The interim financial statements included in this quarterly report were prepared by the Company and have not been reviewed by an independent public accountant as required by Rule 10-01(d) of Regulation S-X.
As of July 31, 2003 the number of outstanding shares of the Registrants common stock, $.01 par value, was 83,630,087 shares.
WEBSITE ACCESS TO COMPANYS REPORTS:
Collins and Aikmans internet website address is www.collinsaikman.com. The Companys annual report on Form 10-K, quarterly reports on Form 10-Q, current reports on Form 8-K, and amendment to those reports filed or furnished pursuant to Section 13(a) or 15(d) of the Exchange Act are available free of charge through the Companys website and as soon as reasonably practicable after the reports are electronically filed with, or furnished to, the Securities and Exchange Commission.
The Company was recently advised of assertions concerning certain related party transactions and other matters described below. The Audit Committee was promptly advised of these assertions and determined to thoroughly investigate them. The Audit Committee has retained an independent counsel for that purpose, and the Audit Committee investigation is underway. The Company has been advised by its independent auditors, KPMG LLP, that they will be unable to complete their SAS 100 review of the Companys second quarter results prior to completion of the Audit Committees independent investigation. Accordingly, the Companys independent accountants, KPMG LLP, have not reviewed the accompanying unaudited consolidated financial statements as June 30, 2003 and for the three month period then ended in accordance with Rule 10-01(d) of Regulation S-X promulgated by the SEC.
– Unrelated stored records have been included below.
(* ===== verification/EventLemmas.v ===== *)
(** * Documents as lists of lines: what changes do to them

    A change that matches the document replaces one run of its lines; [edits] relates a
    document, a list of changes that match it in turn, and the document they leave.  The checks
    of the program decide that relation, reversal inverts it, and merging preserves it. *)

From Stdlib Require Import Lia QArith.
From stdpp Require Import options.
From S2P Require Import Prelude EventModel.

Local Open Scope Z_scope.

(** [c] takes [l] to [l']. *)
Definition changed (c : Change) (l l' : list Line) : Prop :=
  ∃ A B, l = A ++ oldLines c ++ B ∧ l' = A ++ newLines c ++ B ∧ lineIndex c = Z.of_nat (length A).

Inductive edits : list Change → list Line → list Line → Prop :=
  | edits_nil l : edits [] l l
  | edits_cons c cs l l1 l2 : changed c l l1 → edits cs l1 l2 → edits (c :: cs) l l2.

(** Line indices of checked changes are not negative. *)
Definition placed (c : Change) : Prop := 0 <= lineIndex c.

Lemma replaceLines_app c A B :
  lineIndex c = Z.of_nat (length A) →
  replaceLines c (A ++ oldLines c ++ B) = A ++ newLines c ++ B.
Proof.
  intros Hix. unfold replaceLines, slice_assign. rewrite Hix.
  rewrite !slice_index_nonneg by (rewrite ?length_app; lia).
  rewrite Nat2Z.id, take_app_length. f_equal. f_equal.
  rewrite app_assoc. apply drop_app_length'. rewrite length_app. lia.
Qed.

Lemma changed_replaceLines c l l' : changed c l l' → replaceLines c l = l'.
Proof. intros (A & B & -> & -> & Hix). by apply replaceLines_app. Qed.

Lemma changed_placed c l l' : changed c l l' → placed c.
Proof. intros (A & B & _ & _ & Hix). unfold placed. lia. Qed.

Lemma take_length_same {A} k (l x : list A) : take k l = x → take (length x) l = x.
Proof.
  intros <-. rewrite length_take. destruct (decide (k ≤ length l)%nat).
  - by rewrite Nat.min_l by lia.
  - rewrite Nat.min_r by lia. rewrite !firstn_all2; [done| |]; lia.
Qed.

Lemma changed_replace c l :
  placed c → lineIndex c <= Z.of_nat (length l) →
  slice (lineIndex c) (lineIndex c + Z.of_nat (length (oldLines c))) l = oldLines c →
  changed c l (replaceLines c l).
Proof.
  unfold placed, slice. intros H0 Hle Hold.
  rewrite (slice_index_nonneg _ (lineIndex c)) in Hold by lia.
  set (n := Z.to_nat (lineIndex c)) in *.
  assert (Hl : l = take n l ++ oldLines c ++ drop (length (oldLines c)) (drop n l)).
  { rewrite <- (take_drop n l) at 1. f_equal.
    rewrite <- (take_length_same _ _ _ Hold) at 1. by rewrite take_drop. }
  exists (take n l), (drop (length (oldLines c)) (drop n l)).
  assert (lineIndex c = Z.of_nat (length (take n l))) as Hix by (rewrite length_take; lia).
  split; [done|]. split; [|done]. rewrite Hl at 1. by apply replaceLines_app.
Qed.

Lemma check_changes_edits cs l l' : Forall placed cs → check_changes cs l = Some l' → edits cs l l'.
Proof.
  intros Hcs. revert l. induction Hcs as [|c cs Hc Hcs IH]; intros l; simpl; intros Hl.
  - injection Hl as ->. constructor.
  - do 2 (case_bool_decide; [done|]). econstructor; [|by apply IH].
    apply changed_replace; [done|lia|]. by destruct (decide (slice (lineIndex c)
      (lineIndex c + Z.of_nat (length (oldLines c))) l = oldLines c)).
Qed.

Lemma changed_check c l l' :
  changed c l l' →
  lineIndex c <= Z.of_nat (length l) ∧
  slice (lineIndex c) (lineIndex c + Z.of_nat (length (oldLines c))) l = oldLines c.
Proof.
  intros (A & B & -> & _ & Hix). split; [rewrite Hix, length_app; lia|].
  unfold slice. rewrite Hix, !slice_index_nonneg by (rewrite ?length_app; lia).
  rewrite Nat2Z.id, drop_app_length. apply take_app_length'. lia.
Qed.

Lemma edits_check_changes cs l l' : edits cs l l' → check_changes cs l = Some l'.
Proof.
  induction 1 as [|c cs l l1 l2 Hc Hcs IH]; [done|]. simpl.
  destruct (changed_check c l l1 Hc) as [Hle Hslice].
  rewrite bool_decide_false by lia. rewrite bool_decide_false by (intros Hn; by apply Hn).
  by rewrite (changed_replaceLines _ _ _ Hc).
Qed.

Lemma edits_apply cs l l' : edits cs l l' → apply_changes cs l = l'.
Proof.
  induction 1 as [|c cs l l1 l2 Hc Hcs IH]; [done|].
  unfold apply_changes in *. simpl. by rewrite (changed_replaceLines _ _ _ Hc).
Qed.

Lemma edits_placed cs l l' : edits cs l l' → Forall placed cs.
Proof. induction 1; constructor; eauto using changed_placed. Qed.

Lemma edits_app cs1 cs2 l l1 l2 : edits cs1 l l1 → edits cs2 l1 l2 → edits (cs1 ++ cs2) l l2.
Proof. induction 1; simpl; intros; [done|]. econstructor; eauto. Qed.

Lemma edits_app_inv cs1 cs2 l l2 : edits (cs1 ++ cs2) l l2 → ∃ l1, edits cs1 l l1 ∧ edits cs2 l1 l2.
Proof.
  revert l. induction cs1 as [|c cs1 IH]; intros l; simpl.
  - intros. eexists. split; [constructor|done].
  - inversion 1 as [|? ? ? l0 ? Hc Hcs]; subst. destruct (IH _ Hcs) as (l1 & ? & ?).
    exists l1. split; [econstructor|]; eauto.
Qed.

(** *** Reversal *)

Lemma changed_reverse c l l' : changed c l l' → changed (reverseChange c) l' l.
Proof. intros (A & B & -> & -> & Hix). by exists A, B. Qed.

Lemma edits_reverse cs l l' : edits cs l l' → edits (reverseChange <$> reverse cs) l' l.
Proof.
  induction 1 as [|c cs l l1 l2 Hc Hcs IH]; [constructor|].
  rewrite reverse_cons, fmap_app. eapply edits_app; [done|].
  econstructor; [by apply changed_reverse|constructor].
Qed.

(** *** Merging *)

Lemma slice_to_prefix {A} (x y : list A) n : n = Z.of_nat (length x) → slice_to n (x ++ y) = x.
Proof. intros ->. apply slice_to_app. Qed.

(** Two ways to cut one list: where the cuts differ, one middle part lacks what the other has. *)
Lemma common_left {A} (A1 A2 x y : list A) :
  A1 ++ x = A2 ++ y → ∃ C P Q, A1 = C ++ P ∧ A2 = C ++ Q ∧ (P = [] ∨ Q = []) ∧ P ++ x = Q ++ y.
Proof.
  intros Heq. destruct (decide (length A1 ≤ length A2)%nat).
  - destruct (app_split_long A2 y A1 x) as (Q & -> & ?); [done|lia|].
    exists A1, [], Q. rewrite app_nil_r. auto.
  - destruct (app_split_long A1 x A2 y) as (P & -> & ?); [done|lia|].
    exists A2, P, []. rewrite app_nil_r. auto.
Qed.

Lemma common_right {A} (x y B1 B2 : list A) :
  x ++ B1 = y ++ B2 → ∃ C S T, B1 = S ++ C ∧ B2 = T ++ C ∧ (S = [] ∨ T = []) ∧ x ++ S = y ++ T.
Proof.
  intros Heq. destruct (decide (length x ≤ length y)%nat).
  - destruct (app_split_long y B2 x B1) as (S & -> & <-); [done|lia|].
    exists B2, S, []. rewrite app_nil_r. auto.
  - destruct (app_split_long x B1 y B2) as (T & -> & <-); [done|lia|].
    exists B1, [], T. rewrite app_nil_r. auto.
Qed.

(** What the program adds before (after) the middle part of a merged change. *)
Lemma clip_left {A} (P Q o R z x : list A) n (b : bool) :
  P = [] ∨ Q = [] → P ++ R = Q ++ o ++ z → (length P ≤ length o)%nat →
  n = Z.of_nat (length P) - Z.of_nat (length Q) → b = bool_decide (0 < n) →
  (if b then slice_to n o ++ x else x) = P ++ x.
Proof.
  intros [-> | ->] Heq Hlen -> ->; simpl in *.
  - by rewrite bool_decide_false by lia.
  - destruct (app_split_long o z P R) as (o' & -> & _); [done|done|].
    case_bool_decide; [by rewrite slice_to_prefix by lia|]. destruct P; [done|simpl in *; lia].
Qed.

Lemma clip_right {A} (S T o w z x : list A) n (b : bool) :
  S = [] ∨ T = [] → z ++ S = w ++ o ++ T → (length S ≤ length o)%nat →
  n = Z.of_nat (length S) - Z.of_nat (length T) → b = bool_decide (0 < n) →
  (if b then x ++ slice_from (- n) o else x) = x ++ S.
Proof.
  intros [-> | ->] Heq Hlen -> ->; simpl in *; rewrite ?app_nil_r in *.
  - by rewrite bool_decide_false by lia.
  - case_bool_decide.
    + destruct (app_split_long z S w o) as (z' & -> & <-); [done| |].
      { apply (f_equal length) in Heq. rewrite !length_app in Heq. lia. }
      by rewrite slice_from_app by lia.
    + destruct S; [by rewrite ?app_nil_r|simpl in *; lia].
Qed.

Lemma merge_changes_edits c1 c2 m l l1 l2 :
  changed c1 l l1 → changed c2 l1 l2 → merge_changes c1 c2 = Some m → changed m l l2.
Proof.
  destruct c1 as [o1 n1 i1], c2 as [o2 n2 i2]. unfold merge_changes, changed. simpl.
  intros (A1 & B1 & -> & -> & ->) (A2 & B2 & Heq & -> & ->).
  case_bool_decide as Hl0; [|done]. case_bool_decide as Hr0; [|done]. simpl. intros [= <-]. simpl.
  destruct (common_left _ _ _ _ Heq) as (A & P & Q & -> & -> & HPQ & Hmid).
  rewrite !(assoc_L (++)) in Hmid.
  destruct (common_right _ _ _ _ Hmid) as (B & S & T & -> & -> & HST & Hmid').
  assert (length P + length n1 + length S = length Q + length o2 + length T)%nat as Hlen.
  { apply (f_equal length) in Hmid'. by rewrite !length_app in Hmid'. }
  rewrite !length_app in *.
  assert (length P = 0 ∨ length Q = 0)%nat as HPQ' by (destruct HPQ as [-> | ->]; auto).
  assert (length S = 0 ∨ length T = 0)%nat as HST' by (destruct HST as [-> | ->]; auto).
  rewrite <-!(assoc_L (++)) in Hmid'.
  rewrite (clip_left P Q o2 (n1 ++ S) T o1), (clip_left Q P n1 (o2 ++ T) S n2);
    [|tauto|done|lia|lia|apply bool_decide_ext; lia|tauto|done|lia|lia|apply bool_decide_ext; lia].
  rewrite (clip_right S T o2 Q (P ++ n1) (P ++ o1)), (clip_right T S n1 P (Q ++ o2) (Q ++ n2));
    [|tauto|by rewrite <-!(assoc_L (++))|lia|lia|apply bool_decide_ext; lia
     |tauto|by rewrite <-!(assoc_L (++))|lia|lia|apply bool_decide_ext; lia].
  exists A, B. rewrite <-!(assoc_L (++)). split_and!; [done|done|lia].
Qed.

Lemma swap_changes_edits c1 c2 l l1 l2 :
  changed c1 l l1 → changed c2 l1 l2 → merge_changes c1 c2 = None → lineIndex c2 < lineIndex c1 →
  ∃ l1', changed (swap_changes c1 c2).1 l l1' ∧ changed (swap_changes c1 c2).2 l1' l2.
Proof.
  destruct c1 as [o1 n1 i1], c2 as [o2 n2 i2]. unfold merge_changes, changed. simpl.
  intros (A1 & B1 & -> & -> & ->) (A2 & B2 & Heq & -> & ->) Hapart Hix.
  case_bool_decide as H1; case_bool_decide as H2; try done; try lia.
  clear Hapart. rewrite (assoc_L (++) A2) in Heq.
  destruct (app_split_long A1 (n1 ++ B1) (A2 ++ o2) B2) as (Z & -> & <-); [done|rewrite length_app; lia|].
  exists (A2 ++ n2 ++ Z ++ o1 ++ B1). split.
  - exists A2, (Z ++ o1 ++ B1). rewrite <-!(assoc_L (++)). done.
  - exists (A2 ++ n2 ++ Z), B1. rewrite <-!(assoc_L (++)), !length_app. split_and!; [done|done|lia].
Qed.

(** *** The pass over a list of changes *)

(** The lines that a change mentions. *)
Definition lines_satisfy (P : Line → Prop) (c : Change) : Prop := Forall P (oldLines c) ∧ Forall P (newLines c).

Lemma merge_changes_lines P c1 c2 m :
  lines_satisfy P c1 → lines_satisfy P c2 → merge_changes c1 c2 = Some m → lines_satisfy P m.
Proof.
  unfold lines_satisfy, merge_changes, slice_to, slice_from. intros [] [].
  destruct (_ && _); [|done]. intros [= <-]. simpl.
  split; repeat case_bool_decide; repeat (apply Forall_app; split); auto using Forall_take, Forall_drop.
Qed.

Lemma insert_pair {A} (pre rest : list A) a b x y :
  <[S (length pre) := y]> (<[length pre := x]> (pre ++ a :: b :: rest)) = pre ++ x :: y :: rest.
Proof.
  rewrite !insert_app_r_alt by lia. by rewrite Nat.sub_diag, Nat.sub_succ_l, Nat.sub_diag by lia.
Qed.

Lemma collapse_at_app pre c1 c2 rest :
  ∃ x c, collapse_at (length pre) (pre ++ Some c1 :: Some c2 :: rest) = Ok ((pre ++ [x]) ++ Some c :: rest) ∧
    (∀ l l', edits [c1; c2] l l' → edits (omap id [x] ++ [c]) l l') ∧
    (∀ P, Forall (lines_satisfy P) [c1; c2] → Forall (lines_satisfy P) (omap id [x] ++ [c])).
Proof.
  unfold collapse_at. rewrite lookup_app_r, Nat.sub_diag by lia.
  rewrite lookup_app_r, Nat.sub_succ_l, Nat.sub_diag by lia. simpl.
  destruct (merge_changes c1 c2) as [m|] eqn:Hm.
  - exists None, m. rewrite insert_pair, <-(assoc_L (++)). split; [done|]. split.
    2: { intros P [H1 [H2 _]%Forall_cons]%Forall_cons. constructor; [|constructor].
         exact (merge_changes_lines P _ _ _ H1 H2 Hm). }
    intros l l' He.
    inversion He as [|? ? ? l1 ? H1 He']; subst. inversion He' as [|? ? ? l2 ? H2 He'']; subst.
    inversion He''; subst. simpl. econstructor; [by eapply merge_changes_edits|constructor].
  - case_bool_decide as Hix.
    + exists (Some c2), (swap_changes c1 c2).2. rewrite insert_pair, <-(assoc_L (++)). split; [done|]. split.
      2: { intros P [H1 [H2 _]%Forall_cons]%Forall_cons.
           by repeat (apply Forall_cons; split); [| |constructor]. }
      intros l l' He.
      inversion He as [|? ? ? l1 ? H1 He']; subst. inversion He' as [|? ? ? l2 ? H2 He'']; subst.
      inversion He''; subst. destruct (swap_changes_edits _ _ _ _ _ H1 H2 Hm Hix) as (l1' & ? & ?).
      simpl. econstructor; [done|]. econstructor; [done|constructor].
    + exists (Some c1), c2. split; [by rewrite <-(assoc_L (++))|]. split; auto.
Qed.

Lemma collapse_loop_ok fuel pre c rest :
  (length rest ≤ fuel)%nat →
  ∃ cs, collapse_loop fuel (length pre) (pre ++ Some c :: (Some <$> rest)) = Ok cs ∧
    (length cs = length pre + S (length rest))%nat ∧
    (∀ l l', edits (omap id pre ++ c :: rest) l l' → edits (omap id cs) l l') ∧
    (∀ P, Forall (lines_satisfy P) (omap id pre ++ c :: rest) → Forall (lines_satisfy P) (omap id cs)).
Proof.
  revert pre c rest. induction fuel as [|fuel IH]; intros pre c rest Hfuel.
  - destruct rest; [|simpl in *; lia]. eexists. split; [done|]. rewrite length_app. split; [done|].
    by rewrite omap_app.
  - destruct rest as [|c2 rest].
    + eexists. simpl. rewrite bool_decide_false by (rewrite length_app; simpl; lia).
      split; [done|]. rewrite length_app. split; [done|]. by rewrite omap_app.
    + destruct (collapse_at_app pre c c2 (Some <$> rest)) as (x & c' & Hat & Hedits & Hlines).
      destruct (IH (pre ++ [x]) c' rest) as (cs & Hloop & Hlen & Hcs & HP); [simpl in *; lia|].
      exists cs. rewrite length_app in Hlen, Hloop. simpl in Hlen, Hloop. cbn [collapse_loop fmap list_fmap].
      rewrite bool_decide_true by (rewrite length_app; simpl; lia).
      cbn [fmap] in Hat. rewrite Hat. replace (S (length pre)) with (length pre + 1)%nat by lia.
      split; [done|]. split; [simpl; lia|]. split.
      2: { intros P H. apply HP. rewrite omap_app, <-(assoc_L (++)).
           apply Forall_app in H as [Hpre [Hc [Hc2 Hrest]%Forall_cons]%Forall_cons].
           apply Forall_app. split; [done|]. change (c' :: rest) with ([c'] ++ rest). rewrite (assoc_L (++)).
           apply Forall_app. split; [apply Hlines|done]. by repeat (apply Forall_cons; split); [| |constructor]. }
      intros l l' He. apply Hcs.
      rewrite omap_app, <-(assoc_L (++)).
      change (c :: c2 :: rest) with ([c; c2] ++ rest) in He.
      apply edits_app_inv in He as (l1 & Hpre & He). apply edits_app_inv in He as (l2 & H2 & Hrest).
      eapply edits_app; [done|]. change (c' :: rest) with ([c'] ++ rest). rewrite (assoc_L (++)).
      eapply edits_app; [by apply Hedits|done].
Qed.

Lemma length_omap_le {A B} (f : A → option B) l : (length (omap f l) ≤ length l)%nat.
Proof. induction l as [|x l IH]; csimpl; [done|]. destruct (f x); csimpl; lia. Qed.

Lemma collapseChanges_ok cs :
  ∃ cs', collapseChanges cs = Ok cs' ∧ (length cs' ≤ length cs)%nat ∧
    (∀ l l', edits cs l l' → edits cs' l l') ∧
    (∀ P, Forall (lines_satisfy P) cs → Forall (lines_satisfy P) cs').
Proof.
  unfold collapseChanges. destruct cs as [|c cs]; [exists []; auto|].
  destruct (collapse_loop_ok (length (c :: cs)) [] c cs) as (cs' & Hloop & Hlen & He & HP); [simpl; lia|].
  exists (omap id cs'). change (Some <$> c :: cs) with ([] ++ Some c :: (Some <$> cs)).
  change 0%nat with (length (@nil (option Change))). rewrite Hloop. split; [done|]. split; [|by split].
  etrans; [apply length_omap_le|]. rewrite Hlen. simpl. lia.
Qed.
The assertions were made by two former executives of the Company. Based on the initial work of the Audit Committee, the Company believes that the principal assertions relate to (1) a concern with certain terms of previously disclosed transactions between the Company and affiliates of Elkin McCallum, a director of the Company, and a related potential accounting implication for one of these transactions and (2) non-accounting related issues concerning the original acquisition of Becker Group by the Company from certain persons, including Charles E. Becker, presently a director of the Company. In addition, based on the former employees communications, the Audit Committee is expected to review the management environment, including that of the finance staff.
While senior management of the Company believes all of the assertions to be without merit, the Company cannot predict the outcome of the Audit Committees investigation and whether or not it will impact its financial reporting. In addition, there can be no assurance that additional assertions will not be made in the future and that the scope of the investigation will not expand.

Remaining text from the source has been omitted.